I go upstairs and look down from the guest bedroom window. When my husband's nephew stayed with us last year after a broken bone accident, he would watch from the guest bedroom window the dance of the pollinators on the blooms of the devil's walking stick. It is a peaceful, healing, and soothing pastime.
I go outside in the early morning for better photos. The air is thick but not cloying. The temperature is warm but not hot. The cicadas are working hard at their percussion jazz concert and their buzzing fills the air. The young osprey is celebrating his/her ability to catch fish and fly high overhead and chirps continuously like some very happy teenager at a game win. A single vulture quietly circles high above in slow circles against a clear blue sky.

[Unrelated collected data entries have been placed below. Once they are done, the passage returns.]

(** ** Two sources in one command *)

(** C3. For [gcc -Ia -Ib -c x.c y.c -o out] the pipeline yields exactly two
    entries, in source order; each keeps both [-I] flags and leaves out the
    other source, has the output [out] and its own source as file, both
    resolved against the working directory. *)
Theorem two_sources_two_entries :
  (forall wd env,
      ToolGcc.compilations
        (cmd "gcc" ["-Ia"; "-Ib"; "-c"; "x.c"; "y.c"; "-o"; "out"] wd env)
      = Ok [output.mkEntry (transform wd "x.c") wd (Some (transform wd "out"))
              ("gcc" :: ["-Ia"; "-Ib"; "-c"; "x.c"; "-o"; "out"]
                 ++ flags_from_environment env);
            output.mkEntry (transform wd "y.c") wd (Some (transform wd "out"))
              ("gcc" :: ["-Ia"; "-Ib"; "-c"; "y.c"; "-o"; "out"]
                 ++ flags_from_environment env)])
  /\ ToolGcc.compilations
       (cmd "gcc" ["-Ia"; "-Ib"; "-c"; "x.c"; "y.c"; "-o"; "out"] "/wd" ∅)
     = Ok [output.mkEntry "/wd/x.c" "/wd" (Some "/wd/out")
             ["gcc"; "-Ia"; "-Ib"; "-c"; "x.c"; "-o"; "out"];
           output.mkEntry "/wd/y.c" "/wd" (Some "/wd/out")
             ["gcc"; "-Ia"; "-Ib"; "-c"; "y.c"; "-o"; "out"]].
Proof.
  split; [|vm_compute; reflexivity].
  intros wd env. unfold ToolGcc.compilations. run_parse. simpl Result_map.
  rewrite compilations_of_pass by reflexivity.
  run_closed source_files. simpl map. rewrite !entry_for_fields.
  run_closed2 filter_arguments. run_closed output_files. reflexivity.
Qed.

I walk around the house camera in hand.
This shrub is a native and perhaps considered a weed, but it IS a native. (I have written about this before.) The common name Devil's Walking Stick is due to the nasty thorns on the bark. If you bump against it or accidentally grab it, you are in for some pain.
This Auralia is just about to bloom. It starts with a mass of white buds at the very top. Soon the pollinators will move in and cover each flower with their busy harvesting. Today the yellow swallowtail butterflies drift gently over the buds waiting for dinnertime. They resemble a gentle yellow leaf fall and after checking ever so briefly move on to my Physostegia virginiana - obedient plant.